Indeed, there was a debate among the Framers about whether to even provide for an impeachment mechanism. Rufus King of Massachusetts argued as a delegate to the Constitutional Convention in 1787 that the legislature should not have the power to impeach but rather that decision should be made by voters; the president “would periodically be tried for his behavior by his electors.” In opposition, people like Massachusetts’ Elbridge Gerry, one of the most vocal delegates at the convention, argued that impeachment was the way to police an executive, stating, “A good magistrate will not fear [impeachments]. A bad one ought to be kept in fear of them.” Gerry’s view won out.
In fact, as historians have noted, the framers of the Constitution “considered impeachment so important that they made it part of the Constitution even before they defined the contours of the presidency.” To that end, the Framers gave the sole power to begin impeachment to the House, the only federal body at the time directly elected by the people.
That’s why Speaker Pelosi, for whom I have the utmost respect, was wrong when she recently stated that she won’t start the impeachment inquiry process until there is “bipartisan support for impeachment” in the Senate. The Constitution does not provide that the House shall only impeach for “high crimes and misdemeanor” if it is confident that it can win the trial in the Senate to remove the person. The House is in essence like a grand jury that impeaches—aka indicts—a person who then stands trial in the Senate.
And keep in mind even before impeachment hearings have been initiated, Americans are evenly split on whether Trump should be impeached, per a recent NBC poll.
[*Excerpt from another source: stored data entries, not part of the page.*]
Lemma hist_ok_nil : hist_ok hist_nil ∅.
Proof. split; [done..|]. by left. Qed.

(** [histAdd] fails only to allocate. *)
Definition no_room (h : hist_t) (m : mem) : Prop := hi_cap h < 2 * (hi_n h + 1) /\ exists m', m = false :: m'.

Lemma hist_grow_ok h M m : hist_ok h M -> no_room h m /\ hist_grow h m = Some (None, tail m) \/
  exists h' m', hist_grow h m = Some (Some h', m') /\ hist_ok h' M /\ table_inv (hi_e h') M /\ 2 * (hi_n h' + 1) <= hi_cap h' /\
    (m = [] -> m' = []).
Proof.
  intros [Hcap Hn Hload Hinv]. unfold hist_grow. destruct (Z.ltb_spec (hi_cap h) (2 * (hi_n h + 1))) as [Hlt|Hge].
  2:{ right. exists h, m. split_and!; try done. destruct Hinv as [[E _]|]; [|done]. rewrite E, zlen_nil in Hcap.
      rewrite E in Hn. unfold used in Hn. rewrite filter_nil, zlen_nil in Hn. lia. }
  assert (Hpow : exists k, 1 <= k /\ (if hi_cap h =? 0 then HIST_CAP else hi_cap h * 2) = 2 ^ k /\
    zlen (hi_e h) < 2 ^ k /\ 2 * (hi_n h + 1) <= 2 ^ k).
  { destruct (Z.eqb_spec (hi_cap h) 0) as [E0|E0]; [exists 12; unfold HIST_CAP; lia|].
    destruct Hinv as [[E _]|[(k & Hk & Hl) _ _]]; [rewrite E, zlen_nil in Hcap; lia|].
    exists (k + 1). rewrite Z.pow_add_r by lia. split_and!; lia. }
  destruct Hpow as (k & Hk & -> & Hl & Hroom). pose proof (used_le (hi_e h)).
  assert (Hre : exists e, for_loop 0 (Z.to_nat (hi_cap h)) (rehash (hi_e h) (2 ^ k)) (replicate (Z.to_nat (2 ^ k)) (PcHist 0 0)) = Some e
    /\ zlen e = 2 ^ k /\ table_inv e M /\ used e <= used (hi_e h)).
  { rewrite Hcap. destruct Hinv as [[E ->]|Hinv]; [|by apply (rehash_all _ _ _ k Hinv); lia].
    rewrite E. exists (replicate (Z.to_nat (2 ^ k)) (PcHist 0 0)).
    split_and!; [done|rewrite zlen_replicate; lia|apply table_empty; lia|by rewrite used_empty]. }
  destruct Hre as (e & He & Hle & Hinv' & Hu).
  destruct m as [|[|] m]; simpl; [rewrite He; right; eexists _, _..|left].
  - split; [done|]. split_and!; [split; simpl; lia || by right|done|simpl; lia|done].
  - split; [done|]. split_and!; [split; simpl; lia || by right|done|simpl; lia|done].
  - split; [|done]. split; [lia|by exists m].
Qed.

Lemma find_key_bound e M κ j b : table_inv e M -> find_key e (zlen e) κ = Some (j, b) -> ends_at e κ j b.
Proof. intros [(k & Hk & Hlen) _ _] E. by apply (find_key_path e κ j b k Hk Hlen) in E as (? & _ & _ & _ & Hend). Qed.

(** The entry [histAdd] writes at the end of its search. *)
Lemma hist_store h M κ j b y : table_inv (hi_e h) M -> hist_ok h M -> 2 * (hi_n h + 1) <= hi_cap h ->
  find_key (hi_e h) (hi_cap h) κ = Some (j, b) -> rd (hi_e h) j = Some y ->
  exists e, wr (hi_e h) j (PcHist κ (u32 ((if b then pc_count y else 0) + 1))) = Some e /\
    hist_ok (Hist e (if b then hi_n h else hi_n h + 1) (hi_cap h)) (bump κ M).
Proof.
  intros Hinv [Hcap Hn Hload _] Hroom Ef Ey. rewrite Hcap in Ef.
  pose proof (find_key_bound _ _ _ _ _ Hinv Ef) as (y' & Ey' & Hend). rewrite Ey in Ey'. injection Ey' as <-.
  destruct (proj2 (wr_is_Some (hi_e h) j (PcHist κ (u32 ((if b then pc_count y else 0) + 1))))) as [e Ew]; [apply rd_is_Some; eauto|].
  exists e. split; [done|]. pose proof (used_wr _ _ _ _ _ Ew Ey) as Hu. simpl in Hu.
  assert (Hu' : used e <= if b then hi_n h else hi_n h + 1).
  { destruct (Z.eqb_spec κ 0), (Z.eqb_spec (pc_key y) 0), b; lia. }
  split; simpl; [by rewrite (wr_zlen _ _ _ _ Ew)|done|destruct b; lia|right].
  unfold bump. destruct (Z.eqb_spec κ 0) as [->|Hκ].
  - destruct b; [tauto|]. eapply table_put0; [done| |done]. by exists y.
  - pose proof (table_put _ _ _ _ _ _ _ Hinv Hκ Ef Ew) as Hput.
    replace (default 0 (M !! κ)) with (if b then pc_count y else 0); [done|]. destruct b.
    + destruct Hend as [Hy0 <-]. destruct (ti_slot _ _ Hinv j y Ey Hy0) as [_ ->]. done.
    + destruct (M !! κ) as [c|] eqn:EM; [|done]. destruct (ti_map _ _ Hinv κ c EM) as (_ & i & Ei).
      destruct (ti_slot _ _ Hinv i _ Ei Hκ) as [Ef' _]. simpl in Ef'. rewrite Ef in Ef'. by injection Ef'.
Qed.

Lemma histAdd_ok h M m tid v : hist_ok h M ->
  no_room h m /\ histAdd h m tid v = Some (h, tail m) \/
  exists h' m', histAdd h m tid v = Some (h', m') /\ hist_ok h' (bump (pcKey tid v) M) /\ (m = [] -> m' = []).
Proof.
  intros Hok. unfold histAdd. destruct (hist_grow_ok h M m Hok) as [[Hno ->]|(h' & m' & -> & Hok' & Hinv & Hroom & Hm)]; [by left|].
  right. cbn [mbind option_bind]. pose proof (ho_cap _ _ Hok') as Hcap. pose proof (ho_n _ _ Hok'). pose proof (used_le (hi_e h')).
  destruct (find_key_total (hi_e h') M (pcKey tid v) Hinv) as (j & b & Ef & y & Ey & Hy); [lia|].
  rewrite <- Hcap in Ef. rewrite Ef. cbn [mbind option_bind]. rewrite Ey. cbn [mbind option_bind].
  destruct (hist_store h' M (pcKey tid v) j b y Hinv Hok' Hroom Ef Ey) as (e & Ew & Hst).
  exists (Hist e (if b then hi_n h' else hi_n h' + 1) (hi_cap h')), m'. split; [|done].
  destruct b; cbn [pc_key pc_count] in *; [destruct Hy as [_ ->]|]; by rewrite Ew.
Qed.

(** The additions of a run, with memory for all of them. *)
Fixpoint histAdds (h : hist_t) (l : list (Z * Z)) : option hist_t :=
  match l with
  | [] => Some h
  | (tid, v) :: l => '(h, _) ← histAdd h [] tid v; histAdds h l
  end.

Definition occurrences (key : Z) (l : list (Z * Z)) : Z := zlen (filter (fun tv => pcKey tv.1 tv.2 = key) l).

Lemma occurrences_cons key tv l : occurrences key (tv :: l) = (if pcKey tv.1 tv.2 =? key then 1 else 0) + occurrences key l.
Proof.
  unfold occurrences. destruct (Z.eqb_spec (pcKey tv.1 tv.2) key); [rewrite filter_cons_True by done; zlia|].
  by rewrite filter_cons_False by done.
Qed.

Lemma histAdds_ok l : forall h M, hist_ok h M -> exists h', histAdds h l = Some h' /\
  hist_ok h' (foldl (fun M tv => bump (pcKey tv.1 tv.2) M) M l).
Proof.
  induction l as [|[tid v] l IH]; intros h M Hok; [by exists h|]. simpl.
  destruct (histAdd_ok h M [] tid v Hok) as [[[_ [? ?]] _]|(h1 & m1 & -> & Hok1 & _)]; [done|]. cbn [mbind option_bind].
  by apply IH.
Qed.

(** A map of positive counts under [l]-many additions. *)
Definition counts_pos M (l : list (Z * Z)) : Prop :=
  (forall κ c, M !! κ = Some c -> κ <> 0 /\ 0 < c) /\ (forall κ, default 0 (M !! κ) + occurrences κ l < 2 ^ 32).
The numbers supporting impeachment will no doubt rise if Democrats present evidence of Trump’s crimes to the American public.
But the longer the House Democratic leadership delays commencing an impeachment inquiry the more it will both dampen the enthusiasm of the Democratic base and just as importantly make it appear to our fellow Americans that Trump’s list of misdeeds is not troubling enough to House Democrats to impeach. And I can assure you that combination will hurt the Democrats in 2020 far more than starting an impeachment inquiry.